The May 2022 review found that one of the 25 studies, the HABITS trial, showed an increased risk of breast cancer recurrence. All the recurrence was local or contralateral with no metastasis. The HABITS trial is known to have included progestin therapy. The review found that only 22 of nearly a million people in the 25 studies (all 22 from the HABITS trial) showed an increased recurrence of breast cancer and those 22 people were also on progestin therapy.
More recently, a study published July 2022 in JNCI: Journal of the National Cancer Institute demonstrated that in postmenopausal women treated for early-stage estrogen receptor-positive breast cancer, neither vaginal estrogen therapy nor menopausal hormone therapy was associated with an increased risk of recurrence or mortality.
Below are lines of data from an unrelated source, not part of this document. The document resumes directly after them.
(** C1 (as amended). On plain targets [kill_server] always returns, and
    what it returns is the number of termination signals it delivered. A
    PID that is not in the process table (the signal raises "no such
    process") is never signalled and so adds nothing to the result: the
    loop body reports it as already stopped, leaves [killed_count] and
    [failed_count] as they are and unlinks the record. The command exits
    with 0 exactly when at least one signal was delivered. *)
Theorem kill_server_counts_delivered_signals (directory : option string)
    (port : option Z) (kill_all : bool) (w : world) :
  plain_targets w (kill_target_names port w) = true →
  (∃ n w' evs,
    kill_server directory port kill_all w = (Ret n, w')
    ∧ trace w' = (trace w ++ evs)%list
    ∧ n = sigterms evs
    ∧ (∀ pid s, procs w !! pid = None → EvSignal pid s ∉ evs)
    ∧ main (CliKill directory port kill_all) w
      = (if 0 <? sigterms evs then 0 else 1, w'))
  ∧ (∀ f content pid c w0,
       files w0 !! f = Some (RegFile true content) →
       plain_record w0 content = true →
       PyText.int (PyText.strip content) = Ret pid →
       in_pid_t pid = true →
       procs w0 !! pid = None →
       kill_body port f (c, w0)
       = (Ret Continue,
          (c, unlinked f (log (EvPrint Stdout (MsgNotFound pid)) w0)))).
Proof.
  intros Hplain. split; [|apply kill_body_not_found].
  rewrite kill_server_targets.
  destruct (kill_targets_count port
              (kill_target_names port (write_tested w)) (write_tested w))
    as (n & w' & evs & Hk & Ht & Hn & _ & Hs).
  { intros Hp. unfold kill_target_names. rewrite Hp. eauto. }
  { by apply plain_targets_write_tested. }
  rewrite write_tested_trace in Ht. rewrite write_tested_procs in Hs.
  exists n, w', evs. split; [exact Hk|]. split; [exact Ht|].
  split; [exact Hn|]. split.
  - intros pid s Hp Hin. destruct (Hs pid s Hin) as [p Hp'].
    congruence.
  - unfold main. rewrite kill_server_targets, Hk. simpl. by subst n.
Qed.

Lemma kill_server_counts_delivered_signals_witness :
  plain_targets mixed_records_world
    (kill_target_names None mixed_records_world) = true
  ∧ ∃ n w' evs,
      kill_server None None false mixed_records_world = (Ret n, w')
      ∧ trace w' = (trace mixed_records_world ++ evs)%list
      ∧ n = sigterms evs
      ∧ (∀ pid s, procs mixed_records_world !! pid = None →
           EvSignal pid s ∉ evs)
      ∧ main (CliKill None None false) mixed_records_world
        = (if 0 <? sigterms evs then 0 else 1, w').
Proof.
  assert (H : plain_targets mixed_records_world
                (kill_target_names None mixed_records_world) = true)
    by (vm_compute; reflexivity).
  split; [exact H|].
  exact (proj1 (kill_server_counts_delivered_signals None None false
                  mixed_records_world H)).
Defined.

(** C1 (counterexample). The record of port 4444 names PID 777, which is
    not running: the termination signal raises "no such process". The claim
    counts this target as a success, so [kill_server] would return 1 and
    the command exit with 0; the code returns 0 and the command exits
    with 1. *)
Lemma kill_already_stopped_not_counted :
  os_kill 777 SIGTERM stale_record_world
  = (Raise (OSError ESRCH), stale_record_world)
  ∧ fst (kill_server None (Some 4444) false stale_record_world) = Ret 0
  ∧ fst (main (CliKill None (Some 4444) false) stale_record_world) = 1.
Proof. vm_compute. auto. Qed.

(** ** [kill_server]: the record files of the targets *)

Lemma kill_outcome_other_files pid_file nd c w g :
  g ≠ pid_file → files (kill_outcome pid_file nd c w).2 !! g = files w !! g.
Proof.
  intros Hne. unfold kill_outcome.
  repeat case_match; simpl; rewrite ?lookup_delete_ne by done; reflexivity.
Qed.

Lemma kill_outcome_deletes pid_file content c w :
  signal_ready content →
  files (kill_outcome pid_file (RegFile true content) c w).2 !! pid_file = None.
Proof.
  intros Hready. unfold kill_outcome.
  destruct (PyText.int (PyText.strip content)) as [pid|e] eqn:Hint.
  2: { simpl. apply lookup_delete_eq. }
  rewrite (Hready pid Hint). simpl.
  repeat case_match; simpl; apply lookup_delete_eq.
Qed.

Lemma kill_outcome_counts_refusal pid_file content c w pid p :
  PyText.int (PyText.strip content) = Ret pid → in_pid_t pid = true →
  procs w !! pid = Some p → signalable p = false →
  failed_count (kill_outcome pid_file (RegFile true content) c w).1
  = failed_count c + 1.
Proof.
  intros Hint Hr Hp Hs. unfold kill_outcome.
  rewrite Hint, Hr, Hp, Hs. reflexivity.
Qed.

Lemma kill_body_other_files port pid_file c w ctl c' w' g :
  plain_targets w [pid_file] = true →
  kill_body port pid_file (c, w) = (Ret ctl, (c', w')) →
  g ≠ pid_file → files w' !! g = files w !! g.
Proof.
  intros Hplain Hb Hne. destruct (files w !! pid_file) as [nd|] eqn:Hf.
  - rewrite (kill_body_present _ _ _ _ _ Hf Hplain) in Hb.
    assert (Hk : kill_outcome pid_file nd c w = (c', w')) by congruence.
    rewrite <- (kill_outcome_other_files pid_file nd c w g Hne).
    by rewrite Hk.
  - rewrite (kill_body_absent _ _ _ _ Hf) in Hb.
    destruct (truthy port); injection Hb as _ _ <-; reflexivity.
Qed.

(** Without an early [return], a target whose record can be read and acted
    on is gone when the loop ends; a refused signal has been counted. *)
Lemma kill_loop_deletes port pid_files c w f content :
  truthy port = false →
  plain_targets w pid_files = true →
  f ∈ pid_files →
  files w !! f = Some (RegFile true content) →
  signal_ready content →
  ∃ c' w' evs,
    kill_loop port pid_files (c, w) = (Ret Continue, (c', w'))
    ∧ kill_progress c w c' w' evs
    ∧ files w' !! f = None
    ∧ (∀ pid p, PyText.int (PyText.strip content) = Ret pid →
         procs w !! pid = Some p → signalable p = false →
         failed_count c < failed_count c').
Proof.
  intros Hport Hplain Hin Hf Hready. revert c w Hplain Hf.
  induction pid_files as [|g l IH]; intros c w Hplain Hf; [inversion Hin|].
  apply plain_targets_cons in Hplain as [Hpg Hpl].
  destruct (kill_body_progress port g c w Hpg)
    as (ctl & c1 & w1 & evs1 & Hb & Hp1 & Hc & _).
  rewrite (Hc Hport) in Hb.
  assert (Hpl1 : plain_targets w1 l = true).
  { apply (plain_targets_sub w); [apply Hp1| |exact Hpl].
    exact (kill_body_own_pid _ _ _ _ _ _ _ Hpg Hb). }
  simpl. rewrite bind_eq, Hb.
  destruct (decide (f = g)) as [->|Hne].
  - rewrite (kill_body_present _ _ _ _ _ Hf Hpg) in Hb.
    assert (Hk : kill_outcome g (RegFile true content) c w = (c1, w1))
      by congruence.
    clear Hb.
    destruct (kill_loop_progress port l c1 w1 Hpl1)
      as (ctl2 & c2 & w2 & evs2 & Hl & Hp2 & Hc2 & _).
    rewrite (Hc2 Hport) in Hl.
    exists c2, w2, (evs1 ++ evs2)%list.
    split; [exact Hl|]. split; [eauto using kill_progress_trans|].
    assert (Hgone : files w1 !! g = None).
    { pose proof (kill_outcome_deletes g content c w Hready) as Hd.
      by rewrite Hk in Hd. }
    split.
    + destruct (kp_files _ _ _ _ _ Hp2 g) as [->| ->]; done.
    + intros pid p Hint Hp Hs.
      pose proof (kill_outcome_counts_refusal g content c w pid p Hint
                    (Hready pid Hint) Hp Hs) as Hcnt.
      rewrite Hk in Hcnt. simpl in Hcnt.
      pose proof (kp_failed _ _ _ _ _ Hp2). lia.
  - assert (Hin' : f ∈ l).
    { apply elem_of_cons in Hin as [?|?]; [congruence|done]. }
    assert (Hf1 : files w1 !! f = Some (RegFile true content)).
    { rewrite (kill_body_other_files _ _ _ _ _ _ _ f Hpg Hb Hne). exact Hf. }
    destruct (IH Hin' c1 w1 Hpl1 Hf1)
      as (c2 & w2 & evs2 & Hl & Hp2 & Hgone & Hcnt).
    exists c2, w2, (evs1 ++ evs2)%list.
    split; [exact Hl|]. split; [eauto using kill_progress_trans|].
    split; [exact Hgone|].
    intros pid p Hint Hp Hs.
    assert (Hp1' : procs w1 !! pid = Some p).
    { destruct (kp_procs _ _ _ _ _ Hp1 pid) as [->|[_ (p' & Hp' & Hs')]];
        [done|congruence]. }
    pose proof (Hcnt pid p Hint Hp1' Hs).
    pose proof (kp_failed _ _ _ _ _ Hp1). lia.
Qed.

Lemma kill_loop_deletes_single port c w f content :
  plain_targets w [f] = true →
  files w !! f = Some (RegFile true content) →
  signal_ready content →
  ∃ c' w' evs,
    kill_loop port [f] (c, w) = (Ret Continue, (c', w'))
    ∧ kill_progress c w c' w' evs
    ∧ files w' !! f = None
    ∧ (∀ pid p, PyText.int (PyText.strip content) = Ret pid →
         procs w !! pid = Some p → signalable p = false →
         failed_count c < failed_count c').
Proof.
  intros Hplain Hf Hready.
  destruct (kill_outcome_progress f (RegFile true content) c w) as [evs Hp].
  pose proof (kill_outcome_deletes f content c w Hready) as Hd.
  pose proof (kill_outcome_counts_refusal f content c w) as Hcnt.
  simpl. rewrite bind_eq, (kill_body_present _ _ _ _ _ Hf Hplain).
  destruct (kill_outcome f (RegFile true content) c w) as [c' w'].
  exists c', w', evs.
  split; [reflexivity|]. split; [exact Hp|]. split; [exact Hd|].
  intros pid p Hint Hp' Hs.
  specialize (Hcnt pid p Hint (Hready pid Hint) Hp' Hs). simpl in Hcnt. lia.
Qed.

Lemma pid_file_name_not_write_test port : pid_file_name port ≠ ".write_test".
Proof.
  unfold pid_file_name.
  change ("fileserver." ++ PyText.str port ++ ".pid")
    with (String "f" ("ileserver." ++ PyText.str port ++ ".pid")).
  discriminate.
Qed.

(** A target of [kill_server] is not the file of the write test. *)
Lemma kill_target_not_write_test port w f :
  f ∈ kill_target_names port w → f ≠ ".write_test".
Proof.
  unfold kill_target_names. destruct (truthy port).
  - intros ->%list_elem_of_singleton. apply pid_file_name_not_write_test.
  - intros [Hm _]%list_elem_of_filter ->. discriminate.
Qed.

Lemma elem_of_kill_target_names_tested port w f nd :
  f ∈ kill_target_names port w → files w !! f = Some nd →
  f ∈ kill_target_names port (write_tested w).
Proof.
  intros Hin Hf. pose proof (kill_target_not_write_test _ _ _ Hin) as Hne.
  revert Hin. unfold kill_target_names. destruct (truthy port); [done|].
  rewrite !list_elem_of_filter, !list_elem_of_fmap.
  intros [Hm _]. split; [done|].
  exists (f, nd). split; [done|]. apply elem_of_map_to_list.
  by rewrite write_tested_files.
Qed.

(** C6 (as amended). Let the targets be plain records. A targeted record
    file that exists, can be read and, when its text is a PID, names one
    that [os.kill] accepts, is deleted before [kill_server] returns,
    whatever the signalling gave: delivered, no such process, or refused.
    The loop is run to its end (no target ends it early), and a refused
    signal has been counted in [failed_count]. *)
Theorem kill_server_deletes_readable_target (directory : option string)
    (port : option Z) (kill_all : bool) (w : world) (f content : string) :
  plain_targets w (kill_target_names port w) = true →
  f ∈ kill_target_names port w →
  files w !! f = Some (RegFile true content) →
  signal_ready content →
  ∃ n w' c' w1,
    kill_server directory port kill_all w = (Ret n, w')
    ∧ files w' !! f = None
    ∧ with_counters
        (kill_loop port (kill_target_names port (write_tested w)))
        (write_tested w)
      = (Ret (Continue, c'), w1)
    ∧ files w1 = files w'
    ∧ (∀ pid p, PyText.int (PyText.strip content) = Ret pid →
         procs w !! pid = Some p → signalable p = false →
         0 < failed_count c').
Proof.
  intros Hplain Hin Hf Hready.
  pose proof (plain_targets_write_tested _ _ Hplain) as Hplain'.
  pose proof (elem_of_kill_target_names_tested _ _ _ _ Hin Hf) as Hin'.
  assert (Hf' : files (write_tested w) !! f = Some (RegFile true content)).
  { rewrite write_tested_files; [done|].
    by apply (kill_target_not_write_test port w). }
  set (wt := write_tested w) in *.
  set (c0 := {| killed_count := 0; failed_count := 0 |}).
  assert (Hloop : ∃ c' w1 evs,
    kill_loop port (kill_target_names port wt) (c0, wt)
    = (Ret Continue, (c', w1))
    ∧ kill_progress c0 wt c' w1 evs
    ∧ files w1 !! f = None
    ∧ (∀ pid p, PyText.int (PyText.strip content) = Ret pid →
         procs wt !! pid = Some p → signalable p = false →
         failed_count c0 < failed_count c')).
  { destruct (truthy port) eqn:Hp.
    - unfold kill_target_names in *. rewrite Hp in *.
      apply list_elem_of_singleton in Hin' as ->.
      by apply kill_loop_deletes_single.
    - by apply kill_loop_deletes. }
  destruct Hloop as (c' & w1 & evs & Hl & Hprog & Hgone & Hcnt).
  assert (Hne : kill_target_names port wt ≠ []).
  { intros E. rewrite E in Hin'. inversion Hin'. }
  assert (Hcnt' : ∀ pid p, PyText.int (PyText.strip content) = Ret pid →
             procs w !! pid = Some p → signalable p = false →
             0 < failed_count c').
  { intros pid p Hint Hp Hs. apply (Hcnt pid p Hint); [|exact Hs].
    unfold wt. by rewrite write_tested_procs. }
  rewrite kill_server_targets. fold wt. unfold kill_targets.
  destruct (kill_target_names port wt) as [|g l] eqn:Ht; [done|].
  rewrite bind_eq. unfold with_counters. fold c0. rewrite Hl. simpl.
  destruct (0 <? killed_count c').
  - eexists _, _, c', w1. split; [reflexivity|]. simpl. auto.
  - exists (killed_count c'), w1, c', w1. auto.
Qed.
These recent studies, along with what we already knew, need to be paid attention to! When medicine makes a decision like, “No more hormone replacement therapies,” it has a hard time changing its mind. We must learn to look at the data and admit there is a better way.
The problem is not limited to postmenopausal women. Millions of men are being denied testosterone therapies because they have or have had prostate cancer. Meanwhile, the journal Nature Reviews Urology published an article reviewing a cohort and showing a 33% reduction in prostate cancer incidence in men with increased testosterone use.
Further, it appears testosterone replacement therapy may have a therapeutic role in active or previously treated prostate cancer. This belies the well-established theory since the 1940s that elevated serum testosterone levels are a causal factor in prostate cancer. We must challenge the long-standing (yet, incorrect) paradigm.
With all this new, modern information, we recommend that hormone therapy is safe, lifesaving, and vital to longevity. It is indeed the way to maintain muscle mass, libido, and quality of life as we age. Hormone replacement therapy has a beneficial impact on the brain and reduces the risk of fractures (which increase mortality risk within 10 years of the fracture.)
It is impossible to age in a healthy way without backing up the body with what it needs to survive. As data continues to mount showing the benefits of hormone therapies and disproving previous beliefs, we must have an open mind to change.